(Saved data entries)
========

(** * Location tracker: the sync engine of app.js and the REST handlers of server.js

    A shallow embedding of the browser client (public/app.js) and of the
    Express handlers (server.js), with the properties of their specification
    stated and proved over it.

    - [Js]     : JavaScript values as the two programs see them (JSON bodies,
                 truthiness, typeof, property reads).
    - [Client] : the [app] object of app.js. Record objects live in a heap and
                 [app.locations] is an array of references to them, because the
                 code marks records through aliases ([unsyncedLocations], the
                 argument of [syncLocationToServer]). Functions are written in
                 a state-and-exception monad: a JavaScript [throw] leaves the
                 mutations done so far in place.
    - [Server] : the [locations] table and the statements server.js sends to
                 PostgreSQL, the [authenticate] middleware and the handlers.
    - [ClientMore] : the functions of app.js that add, import and clear
                 records by hand, and the connection test.
    - [Routes] : the other routes of server.js: reading, updating and
                 deleting locations, statistics and export.

    What lies outside the two programs is an input of the model: what each
    [fetch] comes to ([network]), whether localStorage accepts a write, the
    answer to the [confirm] dialog, the clock, whether the database is
    reachable, and how the driver and PostgreSQL convert a parameter ([Pg]).
    The elements of the page that app.js writes to (#syncIndicator, #toast,
    #debugLog, ...) are taken to exist, and the Leaflet calls to succeed. *)

From Stdlib Require Import ZArith Floats Bool.
From stdpp Require Import base list strings gmap pretty.

Open Scope string_scope.
Open Scope list_scope.
Set Warnings "-register-all,-clear-no-such-hyp".

(** ** JavaScript values *)

Module Js.

(** A value as [JSON.parse] / [express.json()] produce it, plus [undefined],
    which a property read of a missing key yields. *)
Inductive JValue : Type :=
| JUndefined
| JNull
| JBool (b : bool)
| JNum (x : float)
| JStr (s : string)
| JArr (items : list JValue)
| JObj (props : list (string * JValue)).

(** [!v] is [negb (truthy v)]: undefined, null, false, 0, -0, NaN and the
    empty string are falsy; every object and array is truthy. *)
Definition truthy (v : JValue) : bool :=
  match v with
  | JUndefined | JNull => false
  | JBool b => b
  | JNum x => negb (PrimFloat.eqb x 0 || negb (PrimFloat.eqb x x))
  | JStr s => negb (String.eqb s "")
  | JArr _ | JObj _ => true
  end.

Definition typeof (v : JValue) : string :=
  match v with
  | JUndefined => "undefined"
  | JNull | JArr _ | JObj _ => "object"
  | JBool _ => "boolean"
  | JNum _ => "number"
  | JStr _ => "string"
  end.

(** [v === JStr s] for a string literal [s]. *)
Definition is_string (s : string) (v : JValue) : bool :=
  match v with
  | JStr s' => String.eqb s' s
  | _ => false
  end.

Fixpoint assoc (k : string) (props : list (string * JValue)) : JValue :=
  match props with
  | [] => JUndefined
  | (k', v) :: rest => if String.eqb k' k then v else assoc k rest
  end.

(** [v.k] for the keys the programs read (id, type, note, ...; none of them
    is a built-in property of arrays, strings or numbers). [None] is the
    TypeError of reading a property of null or undefined. *)
Definition get_prop (v : JValue) (k : string) : option JValue :=
  match v with
  | JUndefined | JNull => None
  | JObj props => Some (assoc k props)
  | _ => Some JUndefined
  end.

Definition is_array (v : JValue) : bool :=
  match v with
  | JArr _ => true
  | _ => false
  end.

(** [a || b] *)
Definition js_or (a b : JValue) : JValue := if truthy a then a else b.

(** Whether [v] has a conversion to a string, which a template literal
    [`${v}`] and [parseFloat(v)] ask for. An object read from JSON converts
    through [Object.prototype.toString] unless it has a key of its own named
    toString: no JSON value is callable, and the fallback [valueOf] then
    gives no primitive, so the conversion throws a TypeError. An array joins
    the conversions of its elements, null and undefined counting as the
    empty string. *)
Fixpoint printable (v : JValue) : bool :=
  match v with
  | JArr items => forallb printable items
  | JObj props => negb (existsb (fun kv => String.eqb (fst kv) "toString") props)
  | _ => true
  end.

Inductive JsError : Type :=
| TypeError (message : string)
| SyntaxError (message : string)
| Error (message : string).

Definition message_of (e : JsError) : string :=
  match e with
  | TypeError m | SyntaxError m | Error m => m
  end.

End Js.

(** ** The browser client (public/app.js) *)

Module Client.
Import Js.

(** *** Data *)

(** A record object of [app.locations]. *)
Record Location : Type := {
  loc_id : Z;              (* id: Date.now() *)
  loc_type : string;       (* type *)
  loc_note : string;       (* note *)
  loc_lat : float;         (* lat *)
  loc_lng : float;         (* lng *)
  loc_timestamp : string;  (* timestamp: new Date().toISOString() *)
  loc_address : string;    (* address *)
  loc_synced : bool        (* synced *)
}.

(** [location.synced = b] *)
Definition set_synced (b : bool) (l : Location) : Location :=
  {| loc_id := loc_id l; loc_type := loc_type l; loc_note := loc_note l;
     loc_lat := loc_lat l; loc_lng := loc_lng l;
     loc_timestamp := loc_timestamp l; loc_address := loc_address l;
     loc_synced := b |}.

(** Objects are referred to by their address in the heap. *)
Abbreviation addr := nat (only parsing).

(** A JSON value that is not an array: what [JSON.parse] may hand to
    [app.locations] besides an array of record objects. An array with an
    element that is not a record object (the stored text [[null]], say) has
    no value in this model: [LArray] stands for an array of record objects,
    and what is stated of an array is stated under [refs_valid]. *)
Inductive NonArray : Type :=
| NNull
| NBool (b : bool)
| NNum (x : float)
| NStr (s : string)
| NObj (props : list (string * JValue)).

(** The value of [app.locations]. *)
Inductive LocationsVal : Type :=
| LArray (refs : list addr)
| LJunk (v : NonArray).

(** app.config *)
Record Config : Type := {
  serverUrl : string;
  apiKey : string;
  syncInterval : Z;
  offlineMode : bool
}.

(** app.syncState *)
Record SyncState : Type := {
  isSyncing : bool;
  lastSync : option Z;
  pendingSync : list Z
}.

(** The argument of [updateSyncIndicator]. *)
Inductive Status : Type := Online | Offline | Syncing.

(** *** The network *)

Inductive Method : Type := GET | POST | DELETE.

(** The JSON body of the upsert request. *)
Record UpsertBody : Type := {
  b_id : Z;
  b_type : string;
  b_note : string;
  b_latitude : float;
  b_longitude : float;
  b_timestamp : string;
  b_address : string
}.

(** A call of [fetch]: method, URL, the X-API-Key header and the body. *)
Record Request : Type := {
  req_method : Method;
  req_url : string;
  req_api_key : string;
  req_body : option UpsertBody
}.

(** What a [fetch] comes to: the promise rejects (no connection, DNS, CORS)
    or resolves to a response with a status. *)
Inductive FetchResult : Type :=
| NetworkError (message : string)
| Responded (status : nat).

(** response.ok *)
Definition response_ok (status : nat) : bool :=
  ((200 <=? status) && (status <=? 299))%nat.

Definition result_ok (r : FetchResult) : bool :=
  match r with
  | Responded status => response_ok status
  | NetworkError _ => false
  end.

Definition Exchange : Type := Request * FetchResult.

(** *** localStorage *)

(** The item 'tracker_locations', by what [getItem] and [JSON.parse] make of
    it. In the records of [JsonRecords] a coordinate that is NaN stands for
    the null that [JSON.stringify] writes for a number that is not finite
    (see [json_number]). *)
Inductive StoredItem : Type :=
| NoItem                           (* getItem returns null *)
| EmptyText                        (* the empty string *)
| BadText                          (* a non-empty text that JSON.parse rejects *)
| JsonRecords (ls : list Location) (* the text of an array of record objects *)
| JsonOther (v : NonArray).        (* the text of any other JSON value *)

(** *** The state: the [app] object and the page around it *)

Record App : Type := {
  heap : list Location;          (* the record objects, by address *)
  locations : LocationsVal;      (* app.locations *)
  currentFilter : string;        (* app.currentFilter *)
  markers : gset Z;              (* the keys of app.markers *)
  config : Config;               (* app.config *)
  syncState : SyncState;         (* app.syncState *)
  (* the page *)
  syncIndicator : option Status; (* class of #syncIndicator, text of #syncText *)
  toasts : list (string * string);   (* the calls of showToast: message, type *)
  debugLog : list (string * string); (* children of #debugLog: message, type *)
  console_errors : list string;  (* the calls of console.error *)
  (* localStorage *)
  tracker_locations : StoredItem;
  storage_writable : bool;       (* false: setItem throws (quota, private mode) *)
  (* the world *)
  network : list Exchange -> Request -> FetchResult;
  exchanges : list Exchange;     (* the calls of fetch so far, oldest first *)
  clock : Z                      (* new Date() *)
}.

========

TASK DETAILS
Among the lines above, please find those with "that" and copy them.

EXERCISE SOLUTION
    - [ClientMore] : the functions of app.js that add, import and clear
    The elements of the page that app.js writes to (#syncIndicator, #toast,
(** A JSON value that is not an array: what [JSON.parse] may hand to
    element that is not a record object (the stored text [[null]], say) has
    it. In the records of [JsonRecords] a coordinate that is NaN stands for
    the null that [JSON.stringify] writes for a number that is not finite
| BadText                          (* a non-empty text that JSON.parse rejects *)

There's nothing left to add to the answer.